The same programs took us back every summer — the genetics lab for Parisa, the eye institute for me, the machine-learning company for Brent. Three summers, three cities, every June and July, the calls and the counting of days and the reunions in August that never once got less sweet. We simply got better at the distance, the way you get better at anything you practice and hate.


The apartment held us. That is the simplest way to say it. The lease renewed every spring with my father’s signature and our three checks, and the rooms accumulated the sediment of a shared life: Parisa’s books colonizing every flat surface until Brent built her a second bookcase one Saturday from lumber and a borrowed drill and no plan, just measurements and patience. The plant on the windowsill, which against all odds survived four years and two repottings. The cooking rotation, which evolved from instruction to genuine three-handed choreography, until we could produce a dinner in that small kitchen without collision, a dance that had taken two years to learn and looked, to a visitor, like one organism with six hands and excellent timing.

And the other choreography — the one I have already confessed to and will not revisit in detail — evolved too, deepened, found its rhythms and its rotation and its Sunday rest. I mention it only to say that it was woven into the ordinary fabric and not separate from it: the same three people who argued about the thermostat and split the grocery list in three handwritings were the three people behind the doors that closed at ten. It was all one life. That is the part the scandalized classmates never understood. They imagined something exotic. It was the most domestic thing in the world. It simply had three people in it.


Parisa’s seizures stayed quiet. Two years, then three. The Keppra dose was reviewed once, sophomore year, and adjusted a hair — a single neurologist visit she reported to us in two sentences before changing the subject. The emergency protocols stayed taped inside the kitchen cabinet where Brent had put them freshman week, yellowing, never once needed.

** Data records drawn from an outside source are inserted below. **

(* ===== verification/Boot.v ===== *)
(** * Starting the daemon (src/src/daemon/mesh/bootstrap.rs, src/src/transport.rs)

    [run_daemon] from the check of the overlay's range to the end of the process: the
    identity, the endpoint with its relays, lookups and extra transports, bound to the
    configured port or to any free one, the routing rule for the port that was bound, the
    blob store, and the phases that follow.

    The host is a parameter: what each read of the configuration returns, which start of
    the Tor service or of the Veilid client succeeds, and which sockets a bind gives. *)

From S2P Require Import Prelude Externs Addressing Ratelimit Dht Network Ipc Settings Storage Lifecycle Transport System.

Definition TETRON_LISTEN_PORT : Z := 43737.

Inductive BootError :=
| SubnetOverlaps (subnet : Subnet) (iface : string) (addr : Ipv4Addr) (plen : Z)
| NoConfigDir
| Identity (e : IdentityError)
| BadCollisionIndex
| ConfigUnreadable (e : StorageError)
| TorNotBuiltIn | TorUnavailable
| VeilidNotBuiltIn | VeilidUnavailable
| BadServer (e : ConfigError)
| BindFailed
| BlobsDirFailed | BlobStoreFailed.

(** ** The endpoint *)

(** Where addresses are published and looked up. *)
Inductive Lookup {Url : Type} := N0Lookup | PkarrPublisher (u : Url) | PkarrResolver (u : Url) | TorLookup.
Arguments Lookup : clear implicits.

Record QuicConfig := mkQuic { send_fairness : bool; segmentation_offload : bool }.
Definition quic_transport_config : QuicConfig := mkQuic false true.
(** The renderer is in the loop, every entity can be advanced, and the
    monitor is up. *)
Definition ready (r : t) (m : VariableMonitor.t) : Prop :=
  all_movable (state r) /\ is_running r = true /\
  monitor r = Some m /\ monitor_up m /\
  metrics_shape (global_metrics r).

(** [n] calls of [update] in a row, the clock reading [fps] each time. *)
Fixpoint updates (config : Config) (n : nat) (fps : float) (r : t)
  : result t :=
  match n with
  | O => Ok r
  | S n' => r' <- update config fps r ;; updates config n' fps r'
  end.

(** Loop inputs without a QUIT event. *)
Definition no_quit (e : frame_env) : bool :=
  negb (existsb is_quit (events e)).

(** [int] is never applied to a string by the scenarios below. *)
Definition no_parse (s : string) : result Z := Raise ValueError.

(** A configuration whose sizes are whole numbers of pixels. *)
Definition pixel_config (cell_size screen_width : Z) : Config :=
  {| CELL_SIZE := NInt cell_size; GAME_SCREEN_WIDTH := NInt screen_width |}.

(** A sample configuration: 40-pixel cells on an 800-pixel screen. *)
Definition sample_config : Config := pixel_config 40 800.

Definition idle_frame : frame_env :=
  {| events := []; fps := Fin (60 * one_u) |}.

End RendererSpec.

(* ================================================================== *)
(** * main.py *)

Module Main.
Import PyVal PyDict State.
Open Scope string_scope.
Open Scope list_scope.
Open Scope Z_scope.

Section Main.
Variable config : Config.

(** [get_center_coords]: the formula of [Grid.grid_to_screen_center]
    over [CELL_SIZE]. *)
Definition get_center_coords (col row : Z) : result (num * num) :=
  cx <- Grid.cell_center (CELL_SIZE config) col ;;
  cy <- Grid.cell_center (CELL_SIZE config) row ;;
  Ok (cx, cy).

(** The two [add_entity] calls; the store and the identities printed. *)
Definition populate (s : GameState) : result (GameState * (Z * Z)) :=
  '(x1, y1) <- get_center_coords 3 5 ;;
  let '(s1, e1_id) :=
    add_entity s
      [ ("x", of_num x1); ("y", of_num y1);
        ("name", VStr "First Agent");
        ("manual_spawn", VBool true);
        ("status", VStr "Spawned") ] in
  '(x2, y2) <- get_center_coords 10 8 ;;
  let '(s2, e2_id) :=
    add_entity s1
      [ ("x", of_num x2); ("y", of_num y2);
        ("name", VStr "Second Agent");
        ("manual_spawn", VBool true);
        ("status", VStr "Spawned") ] in
  Ok (s2, (e1_id, e2_id)).

Section Loop.
Variable parse_int : string -> result Z.

(** [main]; [monitor] is the monitor object as it stands after
    [start_monitor_thread] and the one-second wait, [envs] what the
    loop receives.  Without a running monitor there is no renderer. *)
Definition main (monitor : VariableMonitor.t)
    (envs : list PygameRenderer.frame_env)
  : result (option PygameRenderer.t) :=
  '(s, _) <- populate State.initial ;;
  if negb (VariableMonitor.is_running monitor) then Ok None
  else
    let renderer := PygameRenderer.init (Some monitor) s in
    r <- PygameRenderer.run config parse_int envs renderer ;;
    Ok (Some r).
End Loop.
End Main.

End Main.

(* ================================================================== *)
(** * Predicates used to state the properties of the store *)

Module StateSpec.
Import PyVal PyDict State.
Open Scope string_scope.
Open Scope list_scope.
Open Scope Z_scope.

(** Live identities are distinct, positive and below the counter. *)
Definition store_inv (s : GameState) : Prop :=
  wf (entities s) /\
  1 <= _next_entity_id s /\
  forall k, In k (keys (entities s)) -> 1 <= k < _next_entity_id s.

(** The call does not carry the key ["id"]. *)
Definition keeps_id (o : op) : bool :=
  match o with
  | Add a => negb (contains a "id")
  | Update _ u => negb (contains u "id")
  | Remove _ => true
  end.

(** Every live entity carries its own identity under ["id"]. *)
Definition id_field_inv (s : GameState) : Prop :=
  forall i E, get (entities s) i = Some E -> get E "id" = Some (VInt i).

(** [entity_id] was returned by a creation and removed afterwards. *)
Definition removed_after_issue (ops : list op) (entity_id : Z) : Prop :=
  exists ops1 ops2,
    ops = ops1 ++ Remove entity_id :: ops2 /\
    In entity_id (snd (run initial ops1)).

End StateSpec.

(* ================================================================== *)
(** * Sample runs *)

Module Samples.
Import PyFloat PyVal PyDict State PygameRenderer RendererSpec.
Open Scope string_scope.
Open Scope list_scope.
Open Scope Z_scope.

(** A store holding one entity, created with a name. *)
Definition probe : EntityData := [ ("name", VStr "probe") ].

Definition store_one : GameState := fst (add_entity initial probe).

(** Creations and an update, none of them carrying "id". *)
Definition plain_calls : list op :=
  [ Add probe; Update 1 [ ("x", VInt 3) ]; Add [] ].

(** An entity is created, removed, and another one created. *)
Definition removal_calls : list op := [ Add []; Remove 1; Add [] ].

Definition or_initial (r : result t) : t :=
  match r with
  | Ok r' => r'
  | Raise _ => init None initial
  end.

(** A renderer over an empty store, one frame before it publishes. *)
Definition before_publish : t :=
  Eval vm_compute in
    or_initial
      (updates sample_config 14 zero
         (init (Some VariableMonitor.started) initial)).

(** The inspector selects entity 1, which is then removed. *)
Definition stale_start : t :=
  with_state
    (set_selected_entity
       (init (Some VariableMonitor.started) store_one) (Some 1))
    (remove_entity store_one 1).

Definition stale_before_publish : t :=
  Eval vm_compute in or_initial (updates sample_config 14 zero stale_start).

Definition stale_published : t :=
  Eval vm_compute in
    or_initial (update sample_config zero stale_before_publish).

Definition published : t :=
  Eval vm_compute in or_initial (update sample_config zero before_publish).

End Samples.

(* ================================================================== *)
(** * Python strings of integers, and [sorted] *)

Module PyStr.
Import DecimalString.
Open Scope string_scope.
Open Scope list_scope.
Open Scope Z_scope.

(** A character's code point; strings are read as sequences of code
    points below 256. *)
Definition ord (c : ascii) : N := N_of_ascii c.

(** The characters [str.isdigit] accepts in that range: the ASCII
    digits and the superscripts two, three and one. *)
Definition isdigit_char (c : ascii) : bool :=
  let n := ord c in
  (((48 <=? n) && (n <=? 57)) || (n =? 178) || (n =? 179) || (n =? 185))%N.

Fixpoint all_digits (s : string) : bool :=
  match s with
  | EmptyString => true
  | String c rest => isdigit_char c && all_digits rest
  end.

(** [s.isdigit()] *)
Definition isdigit (s : string) : bool :=
  match s with
  | EmptyString => false
  | _ => all_digits s
  end.

Section Limit.
(** [sys.get_int_max_str_digits()]: 0 when there is no limit, as in
    the interpreters that do not have one. *)
Variable int_max_str_digits : Z.

Definition over_limit (digits : nat) : bool :=
  (0 <? int_max_str_digits) && (int_max_str_digits <? Z.of_nat digits).

(** [str(z)] *)
Definition str_int (z : Z) : result string :=
  let digits :=
    match Z.to_int z with
    | Decimal.Pos d | Decimal.Neg d => NilZero.string_of_uint d
    end in
  if over_limit (String.length digits) then Raise ValueError
  else Ok (NilZero.string_of_int (Z.to_int z)).

(** [int(s)] for a string [s] that [isdigit] accepts: the superscripts
    are no decimal literal. *)
Definition int_of_digits (s : string) : result Z :=
  if over_limit (String.length s) then Raise ValueError
  else match NilEmpty.uint_of_string s with
       | Some d => Ok (Z.of_uint d)
       | None => Raise ValueError
       end.
End Limit.

(** [sorted(l)] for a list of integers. *)
Fixpoint insert (z : Z) (l : list Z) : list Z :=
  match l with
  | [] => [z]
  | y :: rest => if z <=? y then z :: l else y :: insert z rest
  end.

Definition sorted (l : list Z) : list Z := fold_right insert [] l.

(** [a == b] for lists of strings, and [x in l]. *)
Fixpoint list_eqb (a b : list string) : bool :=
  match a, b with
  | [], [] => true
  | x :: a', y :: b' => (x =? y)%string && list_eqb a' b'
  | _, _ => false
  end.

Definition mem (x : string) (l : list string) : bool :=
  existsb (String.eqb x) l.

(** [[f(x) for x in l]] for an [f] that may raise. *)
Fixpoint map_result {A B : Type} (f : A -> result B) (l : list A)
  : result (list B) :=
  match l with
  | [] => Ok []
  | a :: rest => b <- f a ;; bs <- map_result f rest ;; Ok (b :: bs)
  end.

(** The decimal digits of a natural number. *)
Definition digits_of (z : Z) : Decimal.uint :=
  match z with
  | Z0 => Decimal.zero
  | Zpos p | Zneg p => Pos.to_uint p
  end.

End PyStr.

(* ================================================================== *)
(** * gui/variable_monitor.py, on the Tk thread *)

Module MonitorGui.
Import PyVal PyDict PyStr.
Open Scope string_scope.
Open Scope list_scope.
Open Scope Z_scope.

(** The attributes of [VariableMonitor] that only the Tk thread
    touches.  [entity_var] is the value of the [StringVar], [None]
    before [_setup_gui] creates it; [entity_menu] and [content_frame]
    record whether the widget exists; [select_callback] whether a
    callback is installed; [variable_labels] maps a key to the text of
    its value label.  The option menu's entries are [entity_ids]. *)
Record t : Type := {
  entity_var : option string;
  entity_menu : bool;
  entity_ids : list string;
  select_callback : bool;
  content_frame : bool;
  variable_labels : dict string string
}.

(** [__init__] *)
Definition create : t :=
  {| entity_var := None;
     entity_menu := false;
     entity_ids := ["Game Metrics"];
     select_callback := false;
     content_frame := false;
     variable_labels := [] |}.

The medical drama of the college years, when it finally came, belonged — with magnificent irony — to Brent.

Junior year, eleven p.m., an urgent care, his face swelling like a struck thumb: a shellfish allergy nobody had ever known he had, discovered via a single ill-fated bite of someone’s shrimp pad thai. Parisa drove him — licensed, calm, the trained one now — and delivered, from the driver’s seat, the eulogy for his dignity.

“You catalogued my seizure protocols in freshman week,” she said, signaling a lane change with great care. “You drew a margin column in a government logbook. You read medical journals recreationally. And you did not know you were allergic to shrimp.”

“It had never come up.”

“You are pre-everything. You are an engineer who keeps a folder on my brain.”

“The shrimp and I had no prior history. We had never been formally introduced.”